Saved data entries
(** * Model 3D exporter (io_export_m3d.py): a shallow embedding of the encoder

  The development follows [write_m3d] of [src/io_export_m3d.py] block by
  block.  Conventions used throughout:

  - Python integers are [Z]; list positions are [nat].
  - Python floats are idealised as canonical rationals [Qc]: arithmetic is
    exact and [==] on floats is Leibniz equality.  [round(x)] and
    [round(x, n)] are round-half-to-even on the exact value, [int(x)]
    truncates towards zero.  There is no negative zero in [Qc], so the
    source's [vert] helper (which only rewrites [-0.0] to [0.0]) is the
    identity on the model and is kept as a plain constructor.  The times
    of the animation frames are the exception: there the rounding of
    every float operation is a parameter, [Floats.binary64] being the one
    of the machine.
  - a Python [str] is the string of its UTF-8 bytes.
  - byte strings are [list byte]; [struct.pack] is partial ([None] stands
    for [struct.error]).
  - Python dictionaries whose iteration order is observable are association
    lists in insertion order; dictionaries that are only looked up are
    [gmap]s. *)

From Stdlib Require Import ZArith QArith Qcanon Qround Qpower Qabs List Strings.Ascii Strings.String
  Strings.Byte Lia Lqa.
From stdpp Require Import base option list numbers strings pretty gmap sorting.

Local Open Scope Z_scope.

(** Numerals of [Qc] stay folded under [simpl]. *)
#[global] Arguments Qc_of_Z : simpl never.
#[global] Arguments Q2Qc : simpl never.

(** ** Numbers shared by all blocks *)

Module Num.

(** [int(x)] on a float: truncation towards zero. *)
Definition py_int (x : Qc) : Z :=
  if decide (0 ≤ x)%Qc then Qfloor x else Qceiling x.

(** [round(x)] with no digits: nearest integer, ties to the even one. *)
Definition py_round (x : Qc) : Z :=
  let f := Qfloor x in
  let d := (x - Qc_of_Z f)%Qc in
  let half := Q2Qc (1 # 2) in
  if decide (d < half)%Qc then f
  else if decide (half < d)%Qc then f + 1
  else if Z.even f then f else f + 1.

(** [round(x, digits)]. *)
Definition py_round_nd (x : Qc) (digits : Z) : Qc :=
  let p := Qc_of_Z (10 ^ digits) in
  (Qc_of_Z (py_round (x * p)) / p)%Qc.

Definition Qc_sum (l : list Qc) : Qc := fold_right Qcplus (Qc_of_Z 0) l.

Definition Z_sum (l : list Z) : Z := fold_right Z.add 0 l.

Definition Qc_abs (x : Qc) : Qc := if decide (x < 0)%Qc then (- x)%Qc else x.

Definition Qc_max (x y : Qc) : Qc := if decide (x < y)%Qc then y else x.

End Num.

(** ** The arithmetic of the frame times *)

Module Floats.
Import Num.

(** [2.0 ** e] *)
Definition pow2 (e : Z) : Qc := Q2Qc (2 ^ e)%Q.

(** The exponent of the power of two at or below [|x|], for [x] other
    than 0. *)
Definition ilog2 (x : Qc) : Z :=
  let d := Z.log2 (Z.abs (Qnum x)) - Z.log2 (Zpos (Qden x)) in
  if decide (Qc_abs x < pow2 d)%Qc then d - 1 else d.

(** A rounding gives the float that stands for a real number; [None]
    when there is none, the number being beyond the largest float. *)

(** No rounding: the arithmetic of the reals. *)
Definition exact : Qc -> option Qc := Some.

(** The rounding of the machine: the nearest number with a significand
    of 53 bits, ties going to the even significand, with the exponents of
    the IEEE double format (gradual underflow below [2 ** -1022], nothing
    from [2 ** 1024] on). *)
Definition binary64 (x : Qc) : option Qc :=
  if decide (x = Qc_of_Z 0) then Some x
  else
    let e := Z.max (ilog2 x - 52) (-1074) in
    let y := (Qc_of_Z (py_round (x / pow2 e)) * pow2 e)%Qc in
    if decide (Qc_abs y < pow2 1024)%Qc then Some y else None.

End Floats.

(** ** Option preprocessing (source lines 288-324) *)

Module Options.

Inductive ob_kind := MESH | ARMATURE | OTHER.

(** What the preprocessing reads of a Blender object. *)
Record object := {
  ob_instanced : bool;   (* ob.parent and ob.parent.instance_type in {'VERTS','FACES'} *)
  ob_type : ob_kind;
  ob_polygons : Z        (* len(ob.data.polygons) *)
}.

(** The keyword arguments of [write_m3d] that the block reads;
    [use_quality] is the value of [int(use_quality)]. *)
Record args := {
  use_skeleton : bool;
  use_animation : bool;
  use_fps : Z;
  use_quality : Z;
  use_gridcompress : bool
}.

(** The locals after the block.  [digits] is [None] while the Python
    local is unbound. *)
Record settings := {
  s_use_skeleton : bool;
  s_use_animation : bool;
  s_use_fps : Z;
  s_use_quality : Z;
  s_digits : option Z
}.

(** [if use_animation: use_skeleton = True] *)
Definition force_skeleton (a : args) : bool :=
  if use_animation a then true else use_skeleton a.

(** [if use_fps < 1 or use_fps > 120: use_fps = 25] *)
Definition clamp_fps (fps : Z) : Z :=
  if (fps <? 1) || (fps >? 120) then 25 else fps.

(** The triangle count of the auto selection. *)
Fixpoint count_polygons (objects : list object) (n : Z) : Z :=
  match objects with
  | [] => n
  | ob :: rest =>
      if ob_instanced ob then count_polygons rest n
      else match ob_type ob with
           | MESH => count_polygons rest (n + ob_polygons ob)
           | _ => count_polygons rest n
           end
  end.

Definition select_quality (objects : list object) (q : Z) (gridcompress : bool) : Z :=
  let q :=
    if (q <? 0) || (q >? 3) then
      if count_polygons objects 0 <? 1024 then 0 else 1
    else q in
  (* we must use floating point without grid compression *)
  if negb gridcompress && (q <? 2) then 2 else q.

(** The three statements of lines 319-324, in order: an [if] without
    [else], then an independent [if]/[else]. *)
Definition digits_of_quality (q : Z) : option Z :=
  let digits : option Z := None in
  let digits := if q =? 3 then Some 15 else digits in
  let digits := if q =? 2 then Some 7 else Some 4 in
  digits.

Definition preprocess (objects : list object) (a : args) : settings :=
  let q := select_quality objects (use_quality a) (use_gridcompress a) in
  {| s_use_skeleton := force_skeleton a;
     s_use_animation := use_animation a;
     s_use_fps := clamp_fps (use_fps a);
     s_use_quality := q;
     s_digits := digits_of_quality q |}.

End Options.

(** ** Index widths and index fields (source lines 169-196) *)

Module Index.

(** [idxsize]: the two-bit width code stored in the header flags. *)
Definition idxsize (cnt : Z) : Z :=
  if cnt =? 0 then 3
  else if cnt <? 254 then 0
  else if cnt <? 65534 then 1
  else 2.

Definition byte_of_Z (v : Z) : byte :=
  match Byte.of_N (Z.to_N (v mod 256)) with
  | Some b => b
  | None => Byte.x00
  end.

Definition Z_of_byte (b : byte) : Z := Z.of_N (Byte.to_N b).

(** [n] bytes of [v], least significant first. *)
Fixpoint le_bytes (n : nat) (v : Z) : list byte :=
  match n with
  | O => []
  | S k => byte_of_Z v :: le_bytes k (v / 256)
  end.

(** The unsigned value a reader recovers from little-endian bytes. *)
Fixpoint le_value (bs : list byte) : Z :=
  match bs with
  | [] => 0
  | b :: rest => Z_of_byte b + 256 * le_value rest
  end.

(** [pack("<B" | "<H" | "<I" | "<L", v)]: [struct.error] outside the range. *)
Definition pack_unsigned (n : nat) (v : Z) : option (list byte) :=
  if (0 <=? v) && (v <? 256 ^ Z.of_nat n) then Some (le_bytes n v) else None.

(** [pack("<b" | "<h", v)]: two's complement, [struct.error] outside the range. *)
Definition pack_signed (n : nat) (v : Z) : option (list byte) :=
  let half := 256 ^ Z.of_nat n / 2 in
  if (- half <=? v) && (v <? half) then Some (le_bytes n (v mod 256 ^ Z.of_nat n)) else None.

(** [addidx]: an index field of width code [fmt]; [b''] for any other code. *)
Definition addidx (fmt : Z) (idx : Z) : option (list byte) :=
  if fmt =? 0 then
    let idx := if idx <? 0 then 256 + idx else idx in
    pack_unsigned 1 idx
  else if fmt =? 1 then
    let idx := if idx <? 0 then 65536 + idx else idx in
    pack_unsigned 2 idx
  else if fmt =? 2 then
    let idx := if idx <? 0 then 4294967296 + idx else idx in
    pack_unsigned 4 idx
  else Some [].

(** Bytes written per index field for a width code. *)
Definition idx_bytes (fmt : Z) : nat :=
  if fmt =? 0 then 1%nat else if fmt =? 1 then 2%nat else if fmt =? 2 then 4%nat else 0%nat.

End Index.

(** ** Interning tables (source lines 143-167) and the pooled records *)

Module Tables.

### What you should do
On how many lines of the data does the word "machine" appear? Only the number is wanted.

### Task answer
2